I\'d like to add a single line to the top a of file with Ruby like this:
# initial file contents
something
else
# file contents after prepending \"hello\" o
No mechanism exists to do what you want to do easily.
Instead, you will need to open the file, delete the file, open a new file by the old name for writing, write your content, and then write the new file from the old file's contents. That's pretty convoluted sounding but is straightforward in code:
$ cat prepend.rb
#!/usr/bin/ruby
File.open("passwd", "r") do |orig|
File.unlink("passwd")
File.open("passwd", "w") do |new|
new.write "test string"
new.write(orig.read())
end
end
Note that the mechanism I've used doesn't bother checking errors -- you should probably handle errors on each File.open() request and the File.unlink() request -- and it assumes that the entire contents of the file will fit in memory.

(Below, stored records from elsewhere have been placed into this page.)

(** A host whose coercions are exact on the integers, the booleans,
    [null], [undefined] and the strings of decimal digits; the examples
    below use no other input. *)
Definition small_host : host := {|
  unary_plus := fun v =>
    match v with
    | VNum z => VNum z
    | VBool b => VNum (if b then 1 else 0)
    | VNull => VNum 0
    | VStr s =>
        if String.eqb s "" then VNum 0
        else if all_digits s then VNum (Z.of_N (digits_value s 0)) else VNaN
    | _ => VNaN
    end;
  new_Date := fun v =>
    match v with
    | VNum z => VObj (KDate (Some z)) []
    | VObj (KDate t) _ => VObj (KDate t) []
    | _ => VObj (KDate None) []
    end;
  template := fun v =>
    match v with
    | VStr s => VStr s
    | VUndef => VStr "undefined"
    | VNull => VStr "null"
    | VBool b => VStr (if b then "true" else "false")
    | _ => VStr "[object Object]"
    end
|}.

(** The first segment of a path. *)
Definition head_segment (path : string) : string := hd "" (split_dots path).

(** What the spec calls a non-empty error entry: a string with a
    character, an array with an element, any other object with a
    property. *)
Inductive nonempty_entry : value -> Prop :=
| nonempty_string (s : string) : s <> "" -> nonempty_entry (VStr s)
| nonempty_array (ps : props) :
    (0 < array_length ps)%N -> nonempty_entry (VObj KArray ps)
| nonempty_object (k : kind) (ps : props) :
    k <> KArray -> ps <> [] -> nonempty_entry (VObj k ps).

A short example:
$ rm passwd
$ cp /etc/passwd .
$ ./prepend.rb
$ head passwd
test stringroot:x:0:0:root:/root:/bin/bash
daemon:x:1:1:daemon:/usr/sbin:/bin/sh
bin:x:2:2:bin:/bin:/bin/sh
sys:x:3:3:sys:/dev:/bin/sh
sync:x:4:65534:sync:/bin:/bin/sync
games:x:5:60:games:/usr/games:/bin/sh
man:x:6:12:man:/var/cache/man:/bin/sh
lp:x:7:7:lp:/var/spool/lpd:/bin/sh
mail:x:8:8:mail:/var/mail:/bin/sh
news:x:9:9:news:/var/spool/news:/bin/sh
$
If you want to handle files that might not fit entirely in memory, you should code a loop sort of like this (untested -- better consider it pseudo-code):
while (data=orig.read(4096)) {
new.write(data)
}
As an alternative, you could write to a temporary file, and if the writing process succeeds, then delete the file and rename the temporary file in place. Whichever approach makes the most sense to you.